> **HOW TO COMPLETE THIS TASK**
Report how many lines contain the word "rewrite" in the listing that follows. Give nothing besides the number.

<<<<

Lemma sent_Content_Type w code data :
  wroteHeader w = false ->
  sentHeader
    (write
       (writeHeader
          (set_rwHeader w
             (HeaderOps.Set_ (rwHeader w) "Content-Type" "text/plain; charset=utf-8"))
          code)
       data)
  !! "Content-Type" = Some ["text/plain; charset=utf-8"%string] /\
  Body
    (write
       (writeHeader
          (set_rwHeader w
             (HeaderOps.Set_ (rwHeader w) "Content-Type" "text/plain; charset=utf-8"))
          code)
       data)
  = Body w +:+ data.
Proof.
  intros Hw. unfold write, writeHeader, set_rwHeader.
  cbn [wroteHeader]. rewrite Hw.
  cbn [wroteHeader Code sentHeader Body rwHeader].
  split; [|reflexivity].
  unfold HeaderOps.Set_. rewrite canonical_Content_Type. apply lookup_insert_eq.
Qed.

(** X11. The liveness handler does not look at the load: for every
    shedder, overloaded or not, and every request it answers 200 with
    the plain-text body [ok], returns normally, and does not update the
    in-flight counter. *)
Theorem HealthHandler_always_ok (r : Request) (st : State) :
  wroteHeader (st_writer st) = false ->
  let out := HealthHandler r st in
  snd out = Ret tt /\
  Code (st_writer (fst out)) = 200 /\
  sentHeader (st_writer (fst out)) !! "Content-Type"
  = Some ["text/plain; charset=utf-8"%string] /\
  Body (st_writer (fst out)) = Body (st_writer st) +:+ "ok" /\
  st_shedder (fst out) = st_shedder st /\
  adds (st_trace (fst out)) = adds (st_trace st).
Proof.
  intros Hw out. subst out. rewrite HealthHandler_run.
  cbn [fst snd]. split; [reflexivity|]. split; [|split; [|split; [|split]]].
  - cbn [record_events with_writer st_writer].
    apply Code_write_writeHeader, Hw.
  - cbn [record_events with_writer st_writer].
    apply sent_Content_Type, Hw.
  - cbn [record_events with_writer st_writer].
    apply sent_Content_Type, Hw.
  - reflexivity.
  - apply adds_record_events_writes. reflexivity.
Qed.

>>>>
<<<<

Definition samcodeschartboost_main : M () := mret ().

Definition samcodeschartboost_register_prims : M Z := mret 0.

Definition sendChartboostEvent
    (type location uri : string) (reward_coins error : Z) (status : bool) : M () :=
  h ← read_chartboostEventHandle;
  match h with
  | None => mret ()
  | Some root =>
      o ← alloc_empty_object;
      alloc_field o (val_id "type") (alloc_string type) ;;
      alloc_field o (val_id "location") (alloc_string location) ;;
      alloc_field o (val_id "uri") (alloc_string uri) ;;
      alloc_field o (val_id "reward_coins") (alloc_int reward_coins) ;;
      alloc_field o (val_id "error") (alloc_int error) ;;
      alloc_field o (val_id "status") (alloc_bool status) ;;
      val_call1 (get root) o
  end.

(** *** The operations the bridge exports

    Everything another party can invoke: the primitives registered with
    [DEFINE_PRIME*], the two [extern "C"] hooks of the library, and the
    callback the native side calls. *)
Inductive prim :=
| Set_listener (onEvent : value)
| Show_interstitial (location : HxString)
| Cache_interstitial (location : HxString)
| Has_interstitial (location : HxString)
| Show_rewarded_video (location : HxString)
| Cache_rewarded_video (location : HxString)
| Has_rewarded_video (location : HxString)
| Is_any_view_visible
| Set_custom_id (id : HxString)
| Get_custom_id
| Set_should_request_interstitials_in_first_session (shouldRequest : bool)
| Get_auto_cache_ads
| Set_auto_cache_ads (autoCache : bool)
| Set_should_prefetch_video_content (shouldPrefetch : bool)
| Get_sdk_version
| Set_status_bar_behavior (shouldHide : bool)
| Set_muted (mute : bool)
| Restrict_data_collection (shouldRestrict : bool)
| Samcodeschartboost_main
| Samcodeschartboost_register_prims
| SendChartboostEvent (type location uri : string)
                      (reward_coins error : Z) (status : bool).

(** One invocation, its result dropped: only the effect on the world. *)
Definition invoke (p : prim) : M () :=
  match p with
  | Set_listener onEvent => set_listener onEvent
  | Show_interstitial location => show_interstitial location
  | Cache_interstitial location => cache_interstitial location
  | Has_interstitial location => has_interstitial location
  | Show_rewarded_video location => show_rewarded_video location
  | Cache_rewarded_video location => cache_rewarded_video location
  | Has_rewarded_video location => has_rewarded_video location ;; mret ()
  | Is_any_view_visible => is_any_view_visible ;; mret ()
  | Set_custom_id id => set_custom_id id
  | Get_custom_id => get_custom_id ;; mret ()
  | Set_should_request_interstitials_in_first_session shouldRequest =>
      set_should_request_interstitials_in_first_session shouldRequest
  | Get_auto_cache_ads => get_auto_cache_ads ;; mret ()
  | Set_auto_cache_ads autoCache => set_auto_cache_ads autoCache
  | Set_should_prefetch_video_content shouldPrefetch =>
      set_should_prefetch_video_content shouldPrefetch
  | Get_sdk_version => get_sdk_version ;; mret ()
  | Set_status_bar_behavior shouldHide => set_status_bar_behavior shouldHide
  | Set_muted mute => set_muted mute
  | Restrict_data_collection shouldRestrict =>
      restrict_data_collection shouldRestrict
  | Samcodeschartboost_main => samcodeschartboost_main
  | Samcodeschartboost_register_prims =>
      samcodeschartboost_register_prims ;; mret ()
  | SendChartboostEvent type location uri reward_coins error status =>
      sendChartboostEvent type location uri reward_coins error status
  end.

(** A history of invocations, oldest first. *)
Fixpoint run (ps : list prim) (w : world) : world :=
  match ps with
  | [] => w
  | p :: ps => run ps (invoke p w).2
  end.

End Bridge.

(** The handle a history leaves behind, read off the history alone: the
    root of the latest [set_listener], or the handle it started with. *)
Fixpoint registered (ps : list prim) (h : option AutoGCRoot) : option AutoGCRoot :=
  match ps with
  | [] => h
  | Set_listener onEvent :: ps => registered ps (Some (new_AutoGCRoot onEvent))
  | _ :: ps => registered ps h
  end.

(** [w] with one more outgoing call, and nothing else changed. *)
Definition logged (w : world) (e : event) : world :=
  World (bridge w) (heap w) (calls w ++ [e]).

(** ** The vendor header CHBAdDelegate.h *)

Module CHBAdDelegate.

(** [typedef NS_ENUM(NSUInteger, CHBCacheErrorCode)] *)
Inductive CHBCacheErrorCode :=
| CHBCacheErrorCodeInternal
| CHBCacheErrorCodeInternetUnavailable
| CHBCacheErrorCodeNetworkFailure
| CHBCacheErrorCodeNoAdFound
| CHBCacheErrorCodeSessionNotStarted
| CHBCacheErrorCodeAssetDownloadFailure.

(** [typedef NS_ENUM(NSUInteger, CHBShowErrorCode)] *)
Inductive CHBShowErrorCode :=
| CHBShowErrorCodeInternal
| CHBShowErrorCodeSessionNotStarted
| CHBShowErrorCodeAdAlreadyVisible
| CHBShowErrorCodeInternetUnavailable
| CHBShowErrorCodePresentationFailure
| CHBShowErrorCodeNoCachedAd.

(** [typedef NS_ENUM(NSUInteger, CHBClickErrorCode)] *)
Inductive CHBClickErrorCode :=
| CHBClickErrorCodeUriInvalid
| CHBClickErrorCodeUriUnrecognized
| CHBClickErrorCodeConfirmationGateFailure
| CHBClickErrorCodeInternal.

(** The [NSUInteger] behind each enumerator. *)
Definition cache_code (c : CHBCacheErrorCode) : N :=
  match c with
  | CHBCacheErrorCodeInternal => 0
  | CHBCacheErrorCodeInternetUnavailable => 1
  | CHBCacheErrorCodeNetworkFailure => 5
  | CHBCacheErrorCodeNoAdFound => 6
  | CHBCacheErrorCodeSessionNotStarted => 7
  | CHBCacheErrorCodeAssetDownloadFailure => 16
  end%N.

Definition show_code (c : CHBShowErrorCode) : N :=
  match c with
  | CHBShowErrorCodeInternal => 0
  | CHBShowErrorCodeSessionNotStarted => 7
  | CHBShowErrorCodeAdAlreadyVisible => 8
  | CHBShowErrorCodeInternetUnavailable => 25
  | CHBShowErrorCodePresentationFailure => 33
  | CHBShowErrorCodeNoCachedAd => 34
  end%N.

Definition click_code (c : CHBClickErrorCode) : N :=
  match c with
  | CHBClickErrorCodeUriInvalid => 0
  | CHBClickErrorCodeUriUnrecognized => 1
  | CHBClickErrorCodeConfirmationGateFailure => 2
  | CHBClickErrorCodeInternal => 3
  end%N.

>>>>

> **RESULT BELOW**
3